À l'échelle du territoire, le volume concerné se mesure : de l'ordre de 48 maisons individuelles, 120 diagnostics publiés pour 1 000 résidences principales, environ 38 logements occupés par leur propriétaire. Ce volume ne préjuge d'aucune éligibilité individuelle : il indique seulement où se concentrent, à Planèzes, les situations où le scénario décrit sur cette page a le plus de chances d'être pertinent.
Pour rendre les montants comparables, la base de calcul est fixée à 105 m², en zone H2c : après un bouquet complet, la consommation recule d'environ 13 000 kWh par an, soit près de 1 400 € au tarif de référence. Côté financement, l'assiette est plafonnée à 40 000 € HT dès trois classes gagnées, l'aide ANAH s'échelonne de 4 000 € à 32 000 € selon le revenu fiscal de référence, et l'accompagnement obligatoire est pris en charge jusqu'à 2 000 €.
La séquence prime sur la vitesse : la remise à niveau d'un logement mis en location occupe un opérateur agréé par l'Anah durant cinq à neuf mois à Planèzes. Son positionnement dans le calendrier — après l'audit, avant la mise en service — conditionne la qualité des interfaces entre lots bien plus que le choix de l'entreprise.
Pourquoi la même solution ne se classe pas au même rang partout : à Planèzes relève de la zone H2c, dont la base conventionnelle atteint 225 kWh/m²/an. Le temps de retour de la remise à niveau d'un logement mis en location s'en trouve mécaniquement raccourci par rapport aux zones plus douces.
Le critère à écrire noir sur blanc dans le devis pour la remise à niveau d'un logement mis en location à Planèzes est les critères de décence et un engagement de loyer maîtrisé. Sans cette mention, ni l'aide ni le certificat d'économies d'énergie ne sont sécurisés, et le contrôle sur site peut conduire à un refus de versement du solde.
Le rythme local de diagnostic se lit dans les chiffres publics : 120 DPE pour 1 000 résidences principales à Planèzes (6 au total). Ce niveau d'activité fixe les délais réels de un opérateur agréé par l'Anah et donc la date de démarrage possible pour la remise à niveau d'un logement mis en location.

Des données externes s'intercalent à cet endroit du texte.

Lemma set_address_wf r attr set a :
  route_wf r -> addr_ok a ->
  (attr = ROUTE_ATTR_DST /\ set = (fun a (d : rtnl_route) => d <| rt_dst := Some a |>) \/
   attr = ROUTE_ATTR_SRC /\ set = (fun a (d : rtnl_route) => d <| rt_src := Some a |>) \/
   attr = ROUTE_ATTR_PREF_SRC /\ set = (fun a (d : rtnl_route) => d <| rt_pref_src := Some a |>)) ->
  route_wf (set_address r attr set a).2.
Proof.
  intros Hw Ha Hs. unfold set_address.
  assert (forall fam, route_wf (fill_attr (Body (ce_mask r) (let d := ce_data r in d <| rt_family := fam |>))
            (Z.lor attr ROUTE_ATTR_FAMILY) (set a))) as Hfam.
  { intros fam. destruct Hs as [[-> ->]|[[-> ->]|[-> ->]]]; destruct Hw;
      (apply route_wf_fill; [by split|]); split_and!; try done; first [by left|right; by eexists]. }
  assert (route_wf (fill_attr (Body (ce_mask r) (ce_data r)) (Z.lor attr ROUTE_ATTR_FAMILY) (set a))) as Hsame.
  { destruct Hs as [[-> ->]|[[-> ->]|[-> ->]]]; destruct Hw;
      (apply route_wf_fill; [by split|]); split_and!; try done; first [by left|right; by eexists]. }
  destruct (has_attr r ROUTE_ATTR_FAMILY); [destruct (negb _); [done|exact Hsame]|apply Hfam].
Qed.
Lemma set_dst_wf r a : route_wf r -> addr_ok a -> route_wf (rtnl_route_set_dst r a).2.
Proof. intros Hw Ha. apply set_address_wf; [done..|by left]. Qed.
Lemma set_src_wf r a : route_wf r -> addr_ok a -> route_wf (rtnl_route_set_src r a).2.
Proof.
  intros Hw Ha. unfold rtnl_route_set_src. destruct (_ =? _); [done|]. apply set_address_wf; [done..|by right; left].
Qed.
Lemma set_pref_src_wf r a : route_wf r -> addr_ok a -> route_wf (rtnl_route_set_pref_src r a).2.
Proof. intros Hw Ha. apply set_address_wf; [done..|by right; right]. Qed.

Lemma u32_add x y : u32 (u32 x + y) = u32 (x + y).
Proof. unfold u32. by rewrite Zplus_mod_idemp_l. Qed.

Lemma add_nexthop_wf r nh : route_wf r -> hop_wf (ce_data nh) -> route_wf (rtnl_route_add_nexthop r nh).
Proof.
  intros Hw Hn. assert (forall attr, Z.land ROUTE_ATTR_MULTIPATH attr = 0 ->
    has_attr (rtnl_route_add_nexthop r nh) attr = has_attr r attr) as Ha by (intros; by apply has_flag_set_other).
  destruct Hw as [H1 H2 H3 H4 H5 H6 H7 H8 H9 H10].
  split; try done; cbn [rtnl_route_add_nexthop fill_attr ce_data rt_nr_nh rt_nexthops]; rewrite ?Ha by done; try done.
  - rewrite H1, u32_add. f_equal. rewrite zlen_app. change (zlen [nh]) with 1. lia.
  - intros _. by apply has_flag_set.
  - apply Forall_app_2; [done|]. by apply Forall_cons_2.
Qed.
Lemma remove_nexthop_wf r i :
  route_wf r -> (i < length (rt_nexthops (ce_data r)))%nat -> route_wf (rtnl_route_remove_nexthop r i).
Proof.
  intros Hw Hi. unfold rtnl_route_remove_nexthop. destruct (has_attr r ROUTE_ATTR_MULTIPATH) eqn:E; [|done].
  destruct Hw as [H1 H2 H3 H4 H5 H6 H7 H8 H9 H10].
  split; try done; cbn [ce_data rt_nr_nh rt_nexthops].
  - rewrite H1. replace (u32 (zlen (rt_nexthops (ce_data r))) - 1) with (u32 (zlen (rt_nexthops (ce_data r))) + -1) by lia.
    rewrite u32_add. f_equal. unfold zlen. rewrite length_delete; [lia|]. by apply lookup_lt_is_Some.
  - by apply Forall_delete.
Qed.

(** What an application does to a route.  A next hop that is removed is one of the
    route's. *)
Inductive route_op :=
| RtTable (v : Z) | RtScope (v : Z) | RtTos (v : Z) | RtProtocol (v : Z) | RtPriority (v : Z) | RtFamily (v : Z)
| RtDst (a : nl_addr) | RtSrc (a : nl_addr) | RtPrefSrc (a : nl_addr) | RtType (v : Z) | RtFlags (v : Z)
| RtUnsetFlags (v : Z) | RtMetric (i v : Z) | RtUnsetMetric (i : Z) | RtIif (v : Z) | RtTtl (v : Z)
| RtAddHop (nh : nexthop) | RtRemoveHop (i : nat).
Definition run_route_op (r : route) (op : route_op) : route :=
  match op with
  | RtTable v => rtnl_route_set_table r v
  | RtScope v => rtnl_route_set_scope r v
  | RtTos v => rtnl_route_set_tos r v
  | RtProtocol v => rtnl_route_set_protocol r v
  | RtPriority v => rtnl_route_set_priority r v
  | RtFamily v => (rtnl_route_set_family r v).2
  | RtDst a => (rtnl_route_set_dst r a).2
  | RtSrc a => (rtnl_route_set_src r a).2
  | RtPrefSrc a => (rtnl_route_set_pref_src r a).2
  | RtType v => (rtnl_route_set_type r v).2
  | RtFlags v => rtnl_route_set_flags r v
  | RtUnsetFlags v => rtnl_route_unset_flags r v
  | RtMetric i v => (rtnl_route_set_metric r i v).2
  | RtUnsetMetric i => (rtnl_route_unset_metric r i).2
  | RtIif v => rtnl_route_set_iif r v
  | RtTtl v => rtnl_route_set_ttl_propagate r v
  | RtAddHop nh => rtnl_route_add_nexthop r nh
  | RtRemoveHop i => rtnl_route_remove_nexthop r i
  end.
Definition route_op_ok (inet_pton : Z -> list Z -> option (list Z)) (r : route) (op : route_op) : Prop :=
  match op with
  | RtDst a | RtSrc a | RtPrefSrc a => addr_ok a
  | RtAddHop nh => hop_made inet_pton nh
  | RtRemoveHop i => (i < length (rt_nexthops (ce_data r)))%nat
  | _ => True
  end.

Lemma route_op_wf inet_pton r op : route_wf r -> route_op_ok inet_pton r op -> route_wf (run_route_op r op).
Proof.
  intros Hw Ho. destruct op; cbn [run_route_op route_op_ok] in *; try (route_fill Hw; fail).
  - unfold rtnl_route_set_family. case_bool_decide; [cbn [snd]; route_fill Hw|done].
  - by apply set_dst_wf.
  - by apply set_src_wf.
  - by apply set_pref_src_wf.
  - unfold rtnl_route_set_type. destruct (_ <? _); [done|cbn [snd]; route_fill Hw].
  - destruct (rtnl_route_set_metric r i v) eqn:E. by eapply set_metric_wf.
  - destruct (rtnl_route_unset_metric r i) eqn:E. by eapply unset_metric_wf.
  - apply add_nexthop_wf; [done|]. by eapply hop_made_wf.
  - by apply remove_nexthop_wf.
Qed.

Lemma clone_nexthops_wf c0 c l : forall dst dst',
  clone_nexthops c0 c l dst = (0, dst') -> route_wf dst -> Forall (fun nh => hop_wf (ce_data nh)) l ->
  route_wf dst' /\ rt_dst (ce_data dst') = rt_dst (ce_data dst) /\ rt_src (ce_data dst') = rt_src (ce_data dst) /\
  rt_pref_src (ce_data dst') = rt_pref_src (ce_data dst) /\ (l = [] -> dst' = dst).
Proof.
  induction l as [|nh l IH]; intros dst dst'; cbn [clone_nexthops]; [by intros [= <-]|].
  destruct (rtnl_route_nh_clone c0 c nh) as [new|] eqn:E; [|done]. intros H Hw [Hn Hl]%Forall_cons.
  apply IH in H as (H1 & H2 & H3 & H4 & _); [done|apply add_nexthop_wf; [done|by eapply hop_clone_wf]|done].
Qed.

Lemma route_clone_wf c0 c r d : route_wf r -> route_clone c0 c (ce_data r) r = (0, d) -> route_wf (Body (ce_mask r) d).
Proof.
  intros Hw. unfold route_clone.
  destruct (clone_addr c (rt_dst (ce_data r))) as [a|] eqn:E1; [|done].
  destruct (clone_addr c (rt_src (ce_data r))) as [a'|] eqn:E2; [|done].
  destruct (clone_addr c (rt_pref_src (ce_data r))) as [a''|] eqn:E3; [|done].
  set (b := Body _ _). destruct (clone_nexthops c0 c _ b) as [e dst'] eqn:E. intros [= -> <-].
  apply clone_addr_ok in E1 as [H1 H1']; [|apply Hw]. apply clone_addr_ok in E2 as [H2 H2']; [|apply Hw].
  apply clone_addr_ok in E3 as [H3 H3']; [|apply Hw]. destruct Hw as [W1 W2 W3 W4 W5 W6 W7 W8 W9 W10].
  assert (rt_dst (ce_data b) = a /\ rt_src (ce_data b) = a' /\ rt_pref_src (ce_data b) = a'') as (B1 & B2 & B3).
  { unfold b. destruct a, a', a'', (rt_dst (ce_data r)) eqn:D1, (rt_src (ce_data r)) eqn:D2, (rt_pref_src (ce_data r)) eqn:D3;
      try done; cbn [store_clone ce_data rt_dst rt_src rt_pref_src]; by rewrite ?D1, ?D2, ?D3. }
  assert (forall o o' : option nl_addr, is_some o = is_some o' -> is_Some o' -> is_Some o) as Hsome
    by (intros [] []; naive_solver).
  assert (route_wf b) as Hb.
  { split; rewrite ?B1, ?B2, ?B3; try done; eauto. by destruct a, a', a''. }
  apply clone_nexthops_wf in E as ([V1 V2 V3 V4 V5 V6 V7 V8 V9 V10] & D1 & D2 & D3 & Hnil); [|done..].
  rewrite B1 in D1. rewrite B2 in D2. rewrite B3 in D3.
  split; cbn [ce_data]; rewrite ?D1, ?D2, ?D3; try done; eauto.
  intros Hne. apply W2. intros Hn. apply Hne. by rewrite (Hnil Hn).
Qed.

Lemma find_nexthop_lt nh l : forall i j, find_nexthop nh l i = Some j -> (i <= j < i + length l)%nat.
Proof.
  induction l as [|old l IH]; intros i j; [done|]. cbn [find_nexthop]. destruct (_ =? 0).
  - intros [= <-]. simpl. lia.
  - intros H%IH. simpl. lia.
Qed.

(** A next hop of a route. *)
Lemma nexthop_n_in r n nh : rtnl_route_nexthop_n r n = Some nh -> nh ∈ rt_nexthops (ce_data r).
Proof. unfold rtnl_route_nexthop_n. destruct (_ && _); [|done]. apply list_elem_of_lookup_2. Qed.

Lemma route_update_wf c0 c old new e old' :
  route_wf old -> route_wf new -> route_update c0 c old new = (e, old') -> route_wf old'.
Proof.
  intros Ho Hn. unfold route_update.
  destruct (_ || _); [by intros [= _ <-]|]. destruct (negb _); [by intros [= _ <-]|].
  destruct (rtnl_route_nexthop_n new 0) as [nh|] eqn:En; [|by intros [= _ <-]].
  destruct (negb _); [by intros [= _ <-]|]. destruct (_ =? RTM_NEWROUTE).
  - destruct (rtnl_route_nh_clone c0 c nh) as [cl|] eqn:Ec; intros [= _ <-]; [|done].
    apply add_nexthop_wf; [done|]. eapply hop_clone_wf; [|done].
    apply nexthop_n_in in En. pose proof (rw_hops_wf new Hn) as Hf. rewrite Forall_forall in Hf. by apply Hf.
  - destruct (_ =? RTM_DELROUTE); [|by intros [= _ <-]]. destruct (_ <=? 1); [by intros [= _ <-]|]. intros [= _ <-].
    destruct (find_nexthop nh _ 0) as [i|] eqn:Ef; [|done]. apply find_nexthop_lt in Ef.
    apply remove_nexthop_wf; [done|lia].
Qed.

(** *** Parsing *)

Section ParseWf.
Variable inet_pton : Z -> list Z -> option (list Z).
Variable b : list Z.
Hypothesis Hb : bytes_ok b.

Lemma empty_addr_ok c a : nl_addr_alloc c 0 = Some a -> addr_ok a.
Proof. unfold nl_addr_alloc. destruct c; [|done]. intros [= <-]. split; [done|]. split; [constructor|done]. Qed.

Lemma nla_len_bound nla len : nla_len b nla = Done len -> -4 <= len <= 65531.
Proof.
  unfold nla_len. intros (v & Hv & Hlen)%bind_inv. apply get_u16_range in Hv; [|done].
  change (2 ^ 16) with 65536 in Hv. injection Hlen as <-. unfold NLA_HDRLEN. lia.
Qed.

Lemma parse_via_ok c nla a : rtnl_route_parse_via b c nla = Done (inr a) -> via_ok a.
Proof.
  unfold rtnl_route_parse_via. intros (len & Hl & H)%bind_inv. apply nla_len_bound in Hl.
  apply bind_inv in H as (fam & _ & H). apply bind_inv in H as (d & Hd & H).
  apply load_inv in Hd as [Hd Hz]; [|done]. pose proof (zlen_nonneg d). rewrite s32_id in * by lia.
  apply bind_inv in H as (o & Ho & H). unfold nl_addr_build, nl_addr_alloc in Ho.
  destruct c; cbn [negb] in Ho; [|by injection Ho as <-]. rewrite load_done, <- Hz, sub_all in Ho by lia.
  injection Ho as <-. injection H as <-. unfold via_ok, addr_ok, addr_wf, addr_bytes. cbn [a_len a_addr a_maxsize].
  rewrite u32_id, sub_all by lia. split_and!; (done || lia).
Qed.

Structure du parc de Planèzes : 96 % de maisons individuelles, soit environ 48 logements sur 50 résidences principales. C'est cette proportion qui détermine, pour la remise à niveau d'un logement mis en location, le poids réel de la vacance du logement pendant les travaux lourds dans les projets déposés.
Le métré fait foi avant toute discussion de prix : à Planèzes, sur une base de 105 m² en zone H2c, la remise à niveau d'un logement mis en location représente de l'ordre de 22 logement du parc locatif. Multiplié par un prix unitaire de 22 000 à 45 000 €, on obtient une fourchette de 484 000 € à 990 000 € TTC, que le plafond d'assiette de 40 000 € HT vient ensuite borner.
Ce que vérifie l'instructeur avant de payer à Planèzes : que les critères de décence et un engagement de loyer maîtrisé figure au devis, que un opérateur agréé par l'Anah soit qualifié RGE à la date de signature, et que le constat de décence après travaux soit joint. À la clé, un solde pouvant atteindre 32 000 €.